··· Records provided

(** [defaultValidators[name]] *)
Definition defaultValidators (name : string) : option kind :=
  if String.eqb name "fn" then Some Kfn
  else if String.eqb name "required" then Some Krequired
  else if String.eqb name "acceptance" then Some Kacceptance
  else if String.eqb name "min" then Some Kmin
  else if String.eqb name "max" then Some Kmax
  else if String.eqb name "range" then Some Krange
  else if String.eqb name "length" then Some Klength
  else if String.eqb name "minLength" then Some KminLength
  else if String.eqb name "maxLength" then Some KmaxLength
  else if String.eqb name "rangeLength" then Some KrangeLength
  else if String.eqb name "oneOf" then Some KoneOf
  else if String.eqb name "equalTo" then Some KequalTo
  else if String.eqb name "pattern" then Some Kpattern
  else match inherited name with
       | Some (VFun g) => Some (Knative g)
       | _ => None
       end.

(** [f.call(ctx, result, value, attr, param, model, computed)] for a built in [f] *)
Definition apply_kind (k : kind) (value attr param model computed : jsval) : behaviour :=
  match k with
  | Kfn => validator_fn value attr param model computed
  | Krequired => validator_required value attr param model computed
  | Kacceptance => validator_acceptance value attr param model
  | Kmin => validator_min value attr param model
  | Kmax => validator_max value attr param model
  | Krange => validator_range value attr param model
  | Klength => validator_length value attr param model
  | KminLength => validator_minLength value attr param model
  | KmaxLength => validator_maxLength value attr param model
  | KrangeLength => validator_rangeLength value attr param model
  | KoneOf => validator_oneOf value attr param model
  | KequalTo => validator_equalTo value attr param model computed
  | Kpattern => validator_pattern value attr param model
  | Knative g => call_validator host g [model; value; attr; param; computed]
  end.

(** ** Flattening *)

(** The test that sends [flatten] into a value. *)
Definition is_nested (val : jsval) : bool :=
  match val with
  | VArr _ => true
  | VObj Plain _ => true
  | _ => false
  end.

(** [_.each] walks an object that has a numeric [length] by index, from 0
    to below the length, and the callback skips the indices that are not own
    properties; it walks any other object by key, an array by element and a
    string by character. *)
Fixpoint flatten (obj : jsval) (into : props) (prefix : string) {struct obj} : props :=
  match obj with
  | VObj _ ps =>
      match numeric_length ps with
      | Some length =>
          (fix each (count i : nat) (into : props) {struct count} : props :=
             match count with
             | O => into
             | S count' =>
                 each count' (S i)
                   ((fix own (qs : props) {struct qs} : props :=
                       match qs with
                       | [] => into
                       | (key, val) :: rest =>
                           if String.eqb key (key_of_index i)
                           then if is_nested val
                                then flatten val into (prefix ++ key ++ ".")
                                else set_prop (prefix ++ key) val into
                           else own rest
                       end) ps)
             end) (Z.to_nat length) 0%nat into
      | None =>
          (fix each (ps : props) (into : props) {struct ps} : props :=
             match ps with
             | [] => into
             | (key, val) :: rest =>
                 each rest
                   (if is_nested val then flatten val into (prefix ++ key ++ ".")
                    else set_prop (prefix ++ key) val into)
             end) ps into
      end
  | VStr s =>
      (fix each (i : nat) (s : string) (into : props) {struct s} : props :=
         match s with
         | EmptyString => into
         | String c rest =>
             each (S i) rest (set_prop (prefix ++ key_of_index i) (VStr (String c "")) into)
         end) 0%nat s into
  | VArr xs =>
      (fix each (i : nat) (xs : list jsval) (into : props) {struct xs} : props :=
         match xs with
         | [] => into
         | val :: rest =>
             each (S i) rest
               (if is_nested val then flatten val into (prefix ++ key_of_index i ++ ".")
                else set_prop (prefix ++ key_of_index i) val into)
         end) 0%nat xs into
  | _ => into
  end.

······
··· Records provided

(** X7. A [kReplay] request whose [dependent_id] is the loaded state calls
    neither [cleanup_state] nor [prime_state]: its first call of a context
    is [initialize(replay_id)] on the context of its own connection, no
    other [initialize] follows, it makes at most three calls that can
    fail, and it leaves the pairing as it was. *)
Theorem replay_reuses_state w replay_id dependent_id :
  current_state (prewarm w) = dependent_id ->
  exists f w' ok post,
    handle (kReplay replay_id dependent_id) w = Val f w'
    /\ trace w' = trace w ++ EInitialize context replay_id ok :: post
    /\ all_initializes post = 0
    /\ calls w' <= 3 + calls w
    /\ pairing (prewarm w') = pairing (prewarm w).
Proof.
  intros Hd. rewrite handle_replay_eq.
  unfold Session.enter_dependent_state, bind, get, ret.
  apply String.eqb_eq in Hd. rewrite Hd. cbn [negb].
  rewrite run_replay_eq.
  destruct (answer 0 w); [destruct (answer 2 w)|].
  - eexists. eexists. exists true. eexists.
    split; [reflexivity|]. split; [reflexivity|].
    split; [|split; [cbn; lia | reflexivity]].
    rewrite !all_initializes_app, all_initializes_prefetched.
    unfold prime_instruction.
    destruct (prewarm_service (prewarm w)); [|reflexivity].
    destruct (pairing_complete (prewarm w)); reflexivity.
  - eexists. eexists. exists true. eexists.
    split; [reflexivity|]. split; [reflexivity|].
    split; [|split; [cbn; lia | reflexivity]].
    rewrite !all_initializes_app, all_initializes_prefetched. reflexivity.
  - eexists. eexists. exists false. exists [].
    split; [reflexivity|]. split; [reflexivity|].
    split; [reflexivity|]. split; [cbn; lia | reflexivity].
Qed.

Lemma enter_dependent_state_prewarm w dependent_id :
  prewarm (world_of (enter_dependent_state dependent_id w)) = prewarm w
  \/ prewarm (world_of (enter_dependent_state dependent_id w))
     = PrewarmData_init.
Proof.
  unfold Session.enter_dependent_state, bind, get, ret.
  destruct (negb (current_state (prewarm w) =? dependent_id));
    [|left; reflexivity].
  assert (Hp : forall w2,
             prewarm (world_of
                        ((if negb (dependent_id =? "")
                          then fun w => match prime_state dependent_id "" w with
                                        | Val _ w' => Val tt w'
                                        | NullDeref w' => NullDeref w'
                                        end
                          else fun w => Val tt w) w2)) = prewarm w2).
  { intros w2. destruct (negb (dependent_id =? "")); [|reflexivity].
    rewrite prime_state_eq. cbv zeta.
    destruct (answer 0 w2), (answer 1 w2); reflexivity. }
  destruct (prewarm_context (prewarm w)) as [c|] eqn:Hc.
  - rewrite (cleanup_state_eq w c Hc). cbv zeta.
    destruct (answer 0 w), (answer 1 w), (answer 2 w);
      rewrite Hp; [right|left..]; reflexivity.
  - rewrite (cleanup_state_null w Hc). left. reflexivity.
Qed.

······

Select every line of the records holding the string "other".

    properties; it walks any other object by key, an array by element and a
    other [initialize] follows, it makes at most three calls that can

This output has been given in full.